Using AWK and setting results to bash variables/arrays?

Using AWK and setting results to bash variables/arrays? - linux

I have a file that replicates the results from show processlist command from mySQL.
The file looks like this:
*************************** 1. row ***************************
Id: 1
User: system user
Host:
db: NULL
Command: Connect
Time: 1030455
State: Waiting for master to send event
Info: NULL
*************************** 2. row ***************************
Id: 2
User: system user
Host:
db: NULL
Command: Connect
Time: 1004
State: Has read all relay log; waiting for the slave
I/O thread to update it
Info: NULL
And it keeps going on for a few more times in the same structure.
I want to use AWK to only get these parameters: Time,ID,Command and State, and store every one of these parameters into a different variable or array so that I can later use / print them in my bash shell.
The problem is, I am pretty bad with AWK, I dont know how to both seperate the parameters I want from the file and also set them as a bash variable or array.
Many thanks in advance for the help!
EDIT: Here is my code so far
echo "Enter age"
read age
cat data | awk 'BEGIN{ RS="row"
FS="\n"
OFS="\n"}
{ print $2,$7}
' | awk 'BEGIN{ RS="Id"}
{if ($4 > $age){print $2}}'
The file 'data' contains blocks like I have pasted above. The code should, if the 'age' entered is smaller than the Time parameter in the data file (which is $4 in my awk code), return the ID parameter, but it returns nothing.
If I remove the if statement and print $4 instead of $2 this is my output
Enter age
1
1030455
1004
2144
2086
0
So I was thinking maybe that blank line is somehow messing up my AWK print?

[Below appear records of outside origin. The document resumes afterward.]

(** * useWebSocket: the connection manager of src/hooks/useWebSocket.ts

    A shallow embedding of the hook's handlers ([connect], [handleOpen],
    [handleMessage], [handleError], [handleClose], [sendMessage],
    [reconnect] and the unmount cleanup) as functions on an explicit
    state, together with the part of the browser they talk to: WebSocket
    objects with their ready state and listeners, and the table of pending
    timers.

    The browser side follows the WebSocket interface of the HTML standard:
    [close()] moves a connecting or open socket to CLOSING at once and the
    close event arrives in a later task; [send()] throws while CONNECTING
    and flags the socket as full, closing it, when a frame cannot be
    buffered. The event loop runs one task to completion at a time
    ([step]); the options of the hook are fixed for its lifetime.

    Numbers are modelled as integers ([Z]): [maxRetries], [retryDelay] and
    the retry counter are integral in every use the hook makes of them, and
    the delay [retryDelay * 2^(retries-1)] is taken exactly. *)

From Stdlib Require Import ZArith String Lia.
From stdpp Require Import base list strings gmap.

Open Scope string_scope.
Open Scope list_scope.

(** ** Data *)

(** [enum WebSocketState]: the React state the hook exposes. *)
Module WebSocketState.
Inductive t := CONNECTING | OPEN | CLOSING | CLOSED.
End WebSocketState.

(** A message handed to [sendMessage] has type [unknown]: either
    [undefined] or a value, identified here with its JSON text. *)
Inductive JsValue :=
| undefined
| json (text : string).

(** [JSON.stringify] followed by the string conversion of [ws.send]. *)
Definition JSON_stringify (v : JsValue) : string :=
  match v with
  | undefined => "undefined"
  | json text => text
  end.

(** What a timer does when it fires: the connect-timeout closure of the
    attempt on handle [ws], or the retry closure [connectRef.current?.()]. *)
Inductive Callback :=
| connectionTimeout (ws : nat)
| retry.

Is there a simple way to ignore that blank line while keeping my other data?

This is how you'd use awk to produce the values you want as a set of tab-separated fields on each line per "row" block from the input:
$ cat tst.awk
BEGIN {
RS="[*]+ [[:digit:]]+[]. row [*]+\n"
FS="\n"
OFS="\t"
}
NR>1 {
sub(/\n$/,"") # remove the trailing newline
gsub(/\n\s+/," ") # compress all multi-line fields into single lines
gsub(OFS," ") # ensure the only OFS in the output IS between fields
delete n2v
for (i=1; i<=NF; i++) {
name = gensub(/:.*/,"","",$i)
value = gensub(/^[^:]+:\s+/,"","",$i)
n2v[name] = value
}
if (n2v["Time"]+0 > age) { # force a numeric comparison
print n2v["Time"], n2v["Id"], n2v["Command"], n2v["State"]
}
}
$ awk -v age=2000 -f tst.awk file
1030455 1 Connect Waiting for master to send event
If the target age is already stored in a shell variable just init the awk variable from the shell variable of the same name:
$ age="2000"
$ awk -v age="$age" -f tst.awk file
The above uses GNU awk for multi-char RS (which you already had), gensub(), \s, and delete array.
When you say "and store every one of these parameters into a different variable or array" it could mean one of several things so I'll leave that part up to you but you might be looking for something like:
arr=( $(awk '...') )
or
awk '...' |
while IFS="\t" read -r Time Id Command State
do
<do something with those 4 vars>
done
but by far the most likely situation is that you don't want to use shell at all but instead just stay inside awk.
Remember - every time you write a loop in shell just to manipulate text you have the wrong approach. UNIX shell is an environment from which to call UNIX tools and the UNIX tool for general text manipulation is awk.
Until you edit your question to tell us more about your problem though, we can't guess what the right solution is from this point on.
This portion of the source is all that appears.